So London’s burning again. Don’t you find it incredible that civil insurgencies of this ilk can be sparked by the death of an alleged drug dealer and violent gang member who if the police hadn’t taken out would doubtless have been slaughtered by one of his own before too long? Aren’t there more admirable people or causes for Londoners to riot about? This tells you all you need to know about feral Britain.
Let’s face it, the braying mob who are burning, looting and attacking the police would be the ones in Judea a couple of thousand of years ago who were chanting ‘release Barabbas’. I am disgusted Rowley and not a little disturbed. How these riots throw my weekend into relief. I had been invited to my Glyndebourne debut (no hubris there) by my friend Rosy Runciman. Rosy was Glyndebourne’s archivist and has since worked with Sir Cameron Mackintosh for the past 16-years.
Rosy has been a guardian angel for my Savoy project: waving a wand and producing pieces from Noel Coward’s estate for the Savoy Museum and putting her not inconsiderable mind to dressing the Noel Coward Signature Suite. In short, she’s been a brick. So it should have been me asking her to dinner at Sheekey’s rather than she treating me to a performance of Handel’s Rinaldo at Glydenbourne.
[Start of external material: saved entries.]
(* ===== verification/ControlApi.v ===== *)
(** * ControlApi: the facade of the protocol adapters

    [src/src/services/control/bvstk_control_api.c].  The facade holds four
    pointers; the objects they point at are the components of one board state,
    which share the external world.  A pointer of the facade is a flag, false
    for NULL. *)
From stdpp Require Import prelude.
From Stdlib Require Import ZArith Lia.
From S2P Require Import Prelude Platform PlAccess PlService SpiCore I2cMasterService MdioService.
Local Open Scope Z_scope.

Section control.
Context {X HW CORE : Type} `{PL : Platform X} `{IHW : I2cMasterHw X HW} `{MHW : MdioHw X CORE}.

(** ** The board: the services behind the facade and the world they share *)

Record board := Board {
  bd_i2c : i2c_store X HW;
  bd_mdio : bvstk_mdio_service_t X CORE;
  bd_pl : bvstk_pl_service_t;
  bd_spi : bvstk_spi_core_t X
}.

Definition bd_world (b : board) : X := st_ext (bd_i2c b).
Definition set_world (x : X) (b : board) : board :=
  Board (put_ext x (bd_i2c b)) (bd_mdio b) (bd_pl b) (bd_spi b).

Definition on_i2c {A} (m : ST (i2c_store X HW) A) : ST board A := fun b =>
  let '(a, w) := m (bd_i2c b) in (a, Board w (bd_mdio b) (bd_pl b) (bd_spi b)).

Definition on_mdio {A} (m : ST (mdio_state X CORE) A) : ST board A := fun b =>
  let '(a, w) := m (MdioState (bd_mdio b) (bd_world b)) in
  (a, Board (put_ext (wld w) (bd_i2c b)) (svc w) (bd_pl b) (bd_spi b)).

Definition on_spi {A} (m : bvstk_spi_core_t X -> ST X A) : ST board A := fun b =>
  let '(a, x) := m (bd_spi b) (bd_world b) in (a, set_world x b).

Record bvstk_control_api_t := ControlApi {
  api_pl : bool;
  api_i2c : bool;
  api_mdio : bool;
  api_spi : bool
}.

(** [api == NULL || api->field == NULL]. *)
Definition absent (field : bvstk_control_api_t -> bool) (api : option bvstk_control_api_t) : bool :=
  match api with None => true | Some a => negb (field a) end.

(** ** The calls *)

Definition bvstk_control_pl_read32 (api : option bvstk_control_api_t) (region offset : Z) (value : bool)
    : ST board (bvstk_status_t * option Z) := fun b =>
  if absent api_pl api then ((BVSTK_ERR_NOT_READY, None), b)
  else
    let '(r, pl, x) := bvstk_pl_service_read32 (Some (bd_pl b)) region offset value (bd_world b) in
    (r, Board (put_ext x (bd_i2c b)) (bd_mdio b) (default (bd_pl b) pl) (bd_spi b)).

Definition bvstk_control_pl_write32 (api : option bvstk_control_api_t) (region offset value : Z)
    : ST board bvstk_status_t := fun b =>
  if absent api_pl api then (BVSTK_ERR_NOT_READY, b)
  else
    let '(status, pl, x) := bvstk_pl_service_write32 (Some (bd_pl b)) region offset value (bd_world b) in
    (status, Board (put_ext x (bd_i2c b)) (bd_mdio b) (default (bd_pl b) pl) (bd_spi b)).

Definition bvstk_control_i2c_read (api : option bvstk_control_api_t) (device_id reg : Z) (value : bool)
    (timeout_ms : Z) : ST board (bvstk_status_t * option Z) :=
  if absent api_i2c api then st_ret (BVSTK_ERR_NOT_READY, None)
  else on_i2c (bvstk_i2c_master_service_read true device_id reg value timeout_ms).

Definition bvstk_control_i2c_write (api : option bvstk_control_api_t) (device_id reg value : Z)
    (source : bvstk_event_source_t) (timeout_ms : Z) : ST board bvstk_status_t :=
  if absent api_i2c api then st_ret BVSTK_ERR_NOT_READY
  else on_i2c (bvstk_i2c_master_service_write true device_id reg value source timeout_ms).

Definition bvstk_control_mdio_read (api : option bvstk_control_api_t) (device_id reg : Z) (value : bool)
    (timeout_ms : Z) : ST board (bvstk_status_t * option Z) :=
  if absent api_mdio api then st_ret (BVSTK_ERR_NOT_READY, None)
  else on_mdio (bvstk_mdio_service_read true device_id reg value timeout_ms).

Definition bvstk_control_mdio_write (api : option bvstk_control_api_t) (device_id reg value : Z)
    (source : bvstk_event_source_t) (timeout_ms : Z) : ST board bvstk_status_t :=
  if absent api_mdio api then st_ret BVSTK_ERR_NOT_READY
  else on_mdio (bvstk_mdio_service_write true device_id reg value source timeout_ms).

Definition bvstk_control_spi_transfer (fuel : nat) (api : option bvstk_control_api_t)
    (tx_words : option (list Z)) (tx_count : Z) (rx_words : option (list Z)) (rx_capacity timeout_ms : Z)
    : ST board (option (bvstk_status_t * option (list Z))) :=
  if absent api_spi api then st_ret (Some (BVSTK_ERR_NOT_READY, rx_words))
  else on_spi (fun core => bvstk_spi_core_transfer fuel (Some core) tx_words tx_count rx_words rx_capacity timeout_ms).
End control.

Arguments board : clear implicits.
Our day started on a jolly note. Now for a town mouse like I, a trip to West Sussex is like a weekend in Marrakech. I get terribly overexcited about leaving London; particularly when we made a jaunt of it with Rosy’s friend Nicky and stop off at Winston Churchill’s country house Chartwell en route. Great fun was had by all with Radio 4 blaring out of the window as some of our coloured cousins like to blast Hip-Hop out of the sun roof of a sporty little Mazda. Imagine Linda Snell blasting out at full volume as we careered through Surrey. It was like a call to the hustings for the ‘nice people who mind their own business and appreciate Radio 4′ party.
We rocked-up to Chartwell just in time for a torrential summer rainstorm and the little Hitler from English Heritage simply would not let us in 10 minutes before our allotted ticket time. So when we finally entered the hallowed portals dripping like pilgrims who’d just been dunked at Lourdes, we weren’t best pleased that the queue to trapise round Churchill’s country house resembled nothing more than a chain gang from a deep south prison being frog marched round the pen.
I had gone to Chartwell with half an eye to redecorating the Churchill Suite at the Savoy. Rosy had gone with half an eye to an exhibition of Noel Coward’s paintings. Coward, it seems, had visited Chartwell with his paintbox and the great man (Churchill not Coward) had insisted that the Master attempt oils rather than watercolours. I think perhaps the most marvellous part of the Chartwell visit was visiting Churchill’s studio in the grounds that was decorated as he left it with a vast tobacco leather chair facing an easel with a table at arm’s length groaning with whiskey decanters and cigars.
My admiration for Churchill has no bounds and never has since he admitted to his ‘black dog’ days. I defy anyone interesting not to know what Churchill was referring to when he talks about the black dog. All of my nearest and dearest have been bitten by him at one time or another. However, on a sunny day in Kent at a glorious country house with Tudor foundations – and in the company of friends – Chartwell was unforgettable and most definitely an ‘up’.
So on to Glyndebourne. As you will see from the happy snap taken in Churchill’s borders, I had dressed in demi-black tie knowing full well we could do the big switch once we arrived. Rosy knows Glyndebourne so drove us up to the facade of the big house before sweeping into the grounds. It was all very Brideshead. You have to love the English. There was no guarantee that the opera wouldn’t be a washout due to inclement conditions and yet all had dressed in their best and tottered towards the lawns with cool bags, picnic hampers, silver candelabra, linen tablecloths and the family silver to set up picnics under arbours, beside lakes and on the precipice of the ha-ha.
It is very rare to be in the company of Britain at its best: colonels in their great-grandfather’s black tie, debutante gals in pearls 40 years hence, bohemians, classical music valkyries and ‘the young’ who wish to show willing. The picnics were worthy of Downton Abbey and the conversation as if one had tuned a wireless in to 1950. I couldn’t have liked it more. No mention of ‘innit’, no spitting on the turf, no sloppy drunkenness (not even on my part) and definitely no chippy insecurity.
The opera, interspersed by picnic, champagne, multiple intervals and civilised conversation, was a bravura performance of Handel interpreted as a cross between a St Trinians movie and The Magic Flute. My highlight? The way the counter tenor managed to change a bicycle wheel and the PVC-clad dominatrix soprano villainess Brenda Rae. Only in England could an audience witness a diva brandish a whip against the bare bottoms of schoolgirls and be greeted with the response ‘such fun’.
We left Glyndebourne late, arrived back in London come midnight and I walked home to Bloomsbury Towers grinning about the fact that England is still thriving, quaffing and laughing while the unsavoury element steals headlines with their boorishness, brutality and frankly unacceptable behaviour. Amen to that.